_ACTION ITEM_
Beginning at the line containing "Definition no_attribute (j" in the material below and ending at the line containing "<$> (map_to_list m).*1)", return each line exactly and add nothing.

*** Opening DATA SUPPLIED ***

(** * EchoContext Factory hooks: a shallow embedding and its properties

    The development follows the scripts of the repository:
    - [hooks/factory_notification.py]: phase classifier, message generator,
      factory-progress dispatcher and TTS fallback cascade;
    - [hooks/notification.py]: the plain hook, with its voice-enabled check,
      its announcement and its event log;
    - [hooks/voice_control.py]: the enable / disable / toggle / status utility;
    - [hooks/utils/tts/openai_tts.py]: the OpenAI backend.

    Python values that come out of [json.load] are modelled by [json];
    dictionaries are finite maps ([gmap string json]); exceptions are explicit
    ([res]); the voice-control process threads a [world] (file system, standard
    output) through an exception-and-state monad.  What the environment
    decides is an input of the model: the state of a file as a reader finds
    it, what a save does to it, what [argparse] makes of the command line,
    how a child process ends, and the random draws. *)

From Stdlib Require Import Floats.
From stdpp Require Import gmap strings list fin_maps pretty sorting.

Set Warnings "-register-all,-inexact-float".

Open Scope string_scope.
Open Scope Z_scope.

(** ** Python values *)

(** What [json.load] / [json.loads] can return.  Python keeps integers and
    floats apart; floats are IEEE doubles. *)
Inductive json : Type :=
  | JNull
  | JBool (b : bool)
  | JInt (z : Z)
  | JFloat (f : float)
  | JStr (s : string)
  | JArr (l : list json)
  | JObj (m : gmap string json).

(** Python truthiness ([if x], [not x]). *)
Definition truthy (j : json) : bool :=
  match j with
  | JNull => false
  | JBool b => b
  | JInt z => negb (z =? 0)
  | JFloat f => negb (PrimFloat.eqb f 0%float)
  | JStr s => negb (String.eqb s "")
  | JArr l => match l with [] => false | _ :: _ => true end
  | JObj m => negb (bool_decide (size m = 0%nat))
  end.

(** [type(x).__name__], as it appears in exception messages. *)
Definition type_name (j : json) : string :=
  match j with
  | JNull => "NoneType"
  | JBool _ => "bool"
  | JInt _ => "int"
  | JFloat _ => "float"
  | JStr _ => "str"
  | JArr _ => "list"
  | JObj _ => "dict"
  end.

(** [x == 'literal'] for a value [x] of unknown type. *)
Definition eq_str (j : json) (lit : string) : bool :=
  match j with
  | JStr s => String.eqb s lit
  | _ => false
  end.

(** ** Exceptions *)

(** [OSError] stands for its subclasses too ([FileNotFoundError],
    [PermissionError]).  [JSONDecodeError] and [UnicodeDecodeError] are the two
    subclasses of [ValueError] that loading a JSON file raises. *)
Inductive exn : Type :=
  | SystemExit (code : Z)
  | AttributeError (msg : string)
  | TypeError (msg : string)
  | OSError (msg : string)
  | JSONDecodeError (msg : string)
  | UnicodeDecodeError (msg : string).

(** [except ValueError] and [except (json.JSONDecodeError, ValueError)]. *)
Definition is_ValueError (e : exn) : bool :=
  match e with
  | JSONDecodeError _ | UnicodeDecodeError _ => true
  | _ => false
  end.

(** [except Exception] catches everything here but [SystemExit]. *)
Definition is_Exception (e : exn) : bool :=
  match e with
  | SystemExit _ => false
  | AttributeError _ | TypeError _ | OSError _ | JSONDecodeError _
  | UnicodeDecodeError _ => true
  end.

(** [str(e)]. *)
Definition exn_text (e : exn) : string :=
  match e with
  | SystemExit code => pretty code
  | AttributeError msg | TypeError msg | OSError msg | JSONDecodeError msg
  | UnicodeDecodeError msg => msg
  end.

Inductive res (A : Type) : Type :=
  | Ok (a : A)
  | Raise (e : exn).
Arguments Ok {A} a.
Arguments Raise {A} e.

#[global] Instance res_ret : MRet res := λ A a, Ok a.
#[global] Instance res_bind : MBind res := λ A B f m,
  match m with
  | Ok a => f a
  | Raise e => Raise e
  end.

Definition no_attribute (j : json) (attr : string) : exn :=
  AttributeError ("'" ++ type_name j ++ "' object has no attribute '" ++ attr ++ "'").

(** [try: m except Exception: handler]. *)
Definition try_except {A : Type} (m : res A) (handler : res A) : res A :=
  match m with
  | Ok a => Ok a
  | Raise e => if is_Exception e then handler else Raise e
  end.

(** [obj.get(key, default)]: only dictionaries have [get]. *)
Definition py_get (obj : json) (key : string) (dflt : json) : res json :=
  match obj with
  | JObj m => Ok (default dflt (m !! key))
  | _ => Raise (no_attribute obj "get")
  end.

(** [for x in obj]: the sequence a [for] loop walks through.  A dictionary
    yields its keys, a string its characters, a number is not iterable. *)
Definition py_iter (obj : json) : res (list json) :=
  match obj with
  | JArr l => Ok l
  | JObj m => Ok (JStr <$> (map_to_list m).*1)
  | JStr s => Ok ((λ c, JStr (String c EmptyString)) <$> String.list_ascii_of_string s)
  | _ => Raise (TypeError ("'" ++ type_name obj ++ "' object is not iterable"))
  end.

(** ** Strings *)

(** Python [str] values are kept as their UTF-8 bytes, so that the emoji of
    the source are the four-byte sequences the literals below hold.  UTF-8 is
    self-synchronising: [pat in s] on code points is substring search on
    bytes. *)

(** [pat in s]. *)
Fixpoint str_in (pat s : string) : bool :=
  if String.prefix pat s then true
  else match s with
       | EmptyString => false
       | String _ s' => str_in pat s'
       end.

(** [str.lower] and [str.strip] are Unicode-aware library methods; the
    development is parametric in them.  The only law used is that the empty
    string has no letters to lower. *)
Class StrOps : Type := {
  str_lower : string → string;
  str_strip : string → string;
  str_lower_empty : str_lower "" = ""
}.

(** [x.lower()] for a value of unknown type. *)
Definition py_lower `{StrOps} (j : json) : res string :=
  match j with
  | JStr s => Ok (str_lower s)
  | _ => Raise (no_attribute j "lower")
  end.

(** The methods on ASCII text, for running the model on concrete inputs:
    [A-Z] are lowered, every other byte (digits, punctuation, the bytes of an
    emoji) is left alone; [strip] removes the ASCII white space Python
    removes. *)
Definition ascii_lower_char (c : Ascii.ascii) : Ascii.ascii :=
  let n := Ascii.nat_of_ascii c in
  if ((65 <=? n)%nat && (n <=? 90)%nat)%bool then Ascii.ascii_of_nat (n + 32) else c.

*** Closing DATA SUPPLIED ***

_RESPONSE BELOW_
Definition no_attribute (j : json) (attr : string) : exn :=
  AttributeError ("'" ++ type_name j ++ "' object has no attribute '" ++ attr ++ "'").

(** [try: m except Exception: handler]. *)
Definition try_except {A : Type} (m : res A) (handler : res A) : res A :=
  match m with
  | Ok a => Ok a
  | Raise e => if is_Exception e then handler else Raise e
  end.

(** [obj.get(key, default)]: only dictionaries have [get]. *)
Definition py_get (obj : json) (key : string) (dflt : json) : res json :=
  match obj with
  | JObj m => Ok (default dflt (m !! key))
  | _ => Raise (no_attribute obj "get")
  end.

(** [for x in obj]: the sequence a [for] loop walks through.  A dictionary
    yields its keys, a string its characters, a number is not iterable. *)
Definition py_iter (obj : json) : res (list json) :=
  match obj with
  | JArr l => Ok l
  | JObj m => Ok (JStr <$> (map_to_list m).*1)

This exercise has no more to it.